2017 has been an eventful year for Indian mobile games studio Mech Mocha.
For the Indian release, Mech Mocha explained, the game would be significantly reworked - far more than just a new lick of paint.
With its debut release, Chhota Bheem Himalayan Game, the studio proved its ability to appeal to Indian players by beating out international competition and topping the Indian Google Play download charts.
And since then, CEO Arpita Kapoor tells PocketGamer.biz, there has been no shortage of overseas developers seeking Mech Mocha's help to get in on the ground floor of an Indian mobile games market so ripe with potential.
Indeed, she explains that localisation for international developers had been a key part of the firm's strategy from day one, but the plan was to be patient and wait for the right opportunity.
That came after an encounter with Halfbrick CEO Shainiel Deo at San Francisco's Game Developer's Conference.
“As our first partnership, we wanted to work with somebody who's a developer at heart,” explains Kapoor.
We worked to create something that stands as a benchmark for how localisation should be done.Arpita Kapoor
“It was less about the game and more about the partner. Halfbrick felt like a great partner to work with because the team focuses on quality a lot, and is a much smaller, more democratic company to work with than any public company.
“And together, we worked to create something that stands as a benchmark for how localisation should be done in India.”
Jetpack Joyride was always the first choice for Mech Mocha among Halfbrick's portfolio - although Kapoor doesn't rule out working together on others, such as Fruit Ninja - having identified “a lot of potential which is not met in India”.
In its original guise, Jetpack Joyride was set in a science lab and starred a struggling salesman called Barry who happens upon a jetpack as a means of escaping his mundane life.
Deciding that this wasn't as attractive to Indian players, Mech Mocha has overhauled the “core emotion” of the game to create an entirely different protagonist.
“Barry has become Barrykanth, and he's a don,” explains Kapoor. “He's very young and self-made, he's not doing alliances with other dons, and that's why everyone hates him.
“With a narrative like this, it's something that Indians will be able to relate to very, very strongly.”
But with Mech Mocha disappointed by previous localisation efforts for India, Kapoor is determined to go further than this.
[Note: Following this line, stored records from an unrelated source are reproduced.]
Lemma next_loop_spec fuel i :
  0 <= i <= msize map -> msize map - i <= Z.of_nat fuel ->
  first_from i (next_loop fuel (item_bitmap map) (msize map) (buckets map) i (i / 64) (i mod 64)
                  (bitmap_word (item_bitmap map) (i / 64) >>! (i mod 64))) .
Proof.
  pose proof (shape_bounds _ Hs) as Hb.
  revert i. induction fuel as [|fuel IH]; intros i Hi Hf; cbn [next_loop].
  { destruct (Z.ltb_spec i (msize map)); [lia|]. apply first_none. lia. }
  destruct (Z.ltb_spec i (msize map)) as [Hlt|Hge]; [|apply first_none; lia].
  pose proof (Z.mod_pos_bound i 64 ltac:(lia)) as Hm. pose proof (Z.div_mod i 64 ltac:(lia)) as Hdm.
  pose proof (fun k => word_bit i k ltac:(lia)) as Hbits.
  set (ib := bitmap_word (item_bitmap map) (i / 64) >>! (i mod 64)) in *.
  assert (is_u64 ib) as Hib.
  { apply shr64_range; [lia|]. apply bitmap_word_range, Hs. }
  destruct (Z.eqb_spec (ffszu ib) 0) as [H0|H0].
  - rewrite ffszu_0 in H0 by apply Hib. rewrite H0 in Hbits.
    assert (forall t, i <= t < (i / 64 + 1) * 64 -> slot map t = None) as Hnone.
    { intros t Ht. unfold slot. specialize (Hbits (t - i)).
      rewrite Z.bits_0 in Hbits. replace (i + (t - i)) with t in Hbits by lia.
      rewrite <- Hbits by lia. done. }
    assert (i ⊞ (HASHMAP_BITMAP_TYPE_SIZE ⊟ i mod 64) = (i / 64 + 1) * 64) as ->.
    { unfold HASHMAP_BITMAP_TYPE_SIZE, sub64, add64.
      rewrite (u64_id (64 - _)), u64_id by (unfold is_u64; lia). lia. }
    assert (i / 64 ⊞ 1 = i / 64 + 1) as -> by (unfold add64; apply u64_id; unfold is_u64; lia).
    set (i' := (i / 64 + 1) * 64) in *.
    assert (i' / 64 = i / 64 + 1 /\ i' mod 64 = 0) as [Hd' Hm'].
    { unfold i'. rewrite Z.div_mul, Z.mod_mul by lia. done. }
    destruct (decide (i' <= msize map)) as [Hle|Hgt].
    + specialize (IH i' ltac:(lia) ltac:(lia)). rewrite Hd', Hm' in IH.
      unfold shr64 in IH at 1. rewrite Z.shiftr_0_r in IH.
      destruct IH as [j e Hj He Hall|Hall].
      * apply first_some; [lia|done|]. intros t Ht.
        destruct (decide (t < i')); [apply Hnone; lia|apply Hall; lia].
      * apply first_none. intros t Ht.
        destruct (decide (t < i')); [apply Hnone; lia|apply Hall; lia].
    + assert (forall f w o b, next_loop f (item_bitmap map) (msize map) (buckets map) i' w o b
                = Ret (msize map, NULL)) as ->.
      { intros [] w o b; simpl; rewrite (proj2 (Z.ltb_ge i' (msize map))) by lia; done. }
      apply first_none. intros t Ht. apply Hnone. lia.
  - destruct (ffszu_lowest ib) as (Hf1 & Hf2 & Hf3).
    { destruct (decide (ib = 0)) as [E|]; [by rewrite E in H0|]. unfold is_u64 in Hib. lia. }
    assert (i mod 64 + (ffszu ib - 1) < 64) as Hhigh.
    { destruct (decide (i mod 64 + (ffszu ib - 1) < 64)) as [|Hge]; [done|].
      unfold ib in Hf2 at 1. rewrite shr64_testbit, (testbit_high 64) in Hf2;
        [done|apply bitmap_word_range, Hs|lia|lia]. }
    assert (i ⊞ (ffszu ib ⊟ 1) = i + (ffszu ib - 1)) as ->.
    { unfold sub64, add64. rewrite (u64_id (ffszu ib - 1)), u64_id by (unfold is_u64; lia). lia. }
    set (j := i + (ffszu ib - 1)) in *.
    assert (bit_set (item_bitmap map) j = true) as Hj by (unfold j; rewrite <- Hbits by lia; done).
    assert (j < msize map) as Hjn.
    { destruct (decide (j < msize map)); [done|].
      rewrite (shape_clear _ Hs) in Hj by lia. done. }
    apply first_some; [lia|unfold slot; by rewrite Hj|].
    intros t Ht. unfold slot. specialize (Hbits (t - i) ltac:(lia) ltac:(lia)).
    replace (i + (t - i)) with t in Hbits by lia. rewrite <- Hbits, Hf3 by lia. done.
Qed.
“Our competitors have not done it in a way that I believe it should be done,” she states. “We've not just taken the game and added a new character to it. We've considerably changed a lot of things in the game that we think will make it better and stronger.”
We are building a technology platform with which you can publish your games in India.Arpita Kapoor
This is key to Mech Mocha retaining its identity as “a pure developer/publisher at heart”, and not merely a publisher or distributor.
As such, the studio will also remain committed to developing its own games - all of which will be aimed solely at the Indian market - and is setting out to only embark on localisation projects with “market leaders in their segment.”
“As India grows, if we are at a point where it is a gold rush and everyone wants to come to India, we are building a technology platform with which you can publish your games in India with Mech Mocha without too many people on our side needing to be involved,” says Kapoor.
She adds that the firm has learned from a major pitfall identified by some Chinese companies in the early days of West-to-East mobile game localisation, which was that it wasn't always wholly transparent to the original developer how the localised version was performing and being handled.
Kapoor is also keen to emphasise that “generalising the need for localisation is something I don't want this market to do,” and that Mech Mocha will only take on projects it feels will genuinely benefit from its involvement.
For instance, Subway Surfers is a game that's found worldwide success and regularly charts highly in India. "There's not a lot I can do to that game to localise," she considers.
Another strand to the localisation process is monetisation, which is in itself a can of worms that the Indian industry still has to disentangle.
"Purchase behaviours will be driven quite a lot by what people are willing to pay for,” says Kapoor. “Are they willing to pay to compete, will they pay to cut short a timer?
“Between China, Japan and the US, there are different kinds of mechanics for which people pay, and I think we're still to figure that out for India.”
With interest in India from overseas reportedly increasing, whether through localisation or other means, it remains to be seen whether these questions will be answered first by Indian companies, or foreign developers looking for global expansion.
But with its free-to-play gaming maturity, Kapoor believes that moves from China into India could be the ones to watch closely.
“It's always my prediction that you will see a lot of Chinese gaming companies doing well in India,” she asserts. “Either by partnerships, acquisitions, investments - any of those vehicles.”
And if Mech Mocha has its way in establishing itself as the go-to partner for Indian localisation, the studio could well have a hand in that.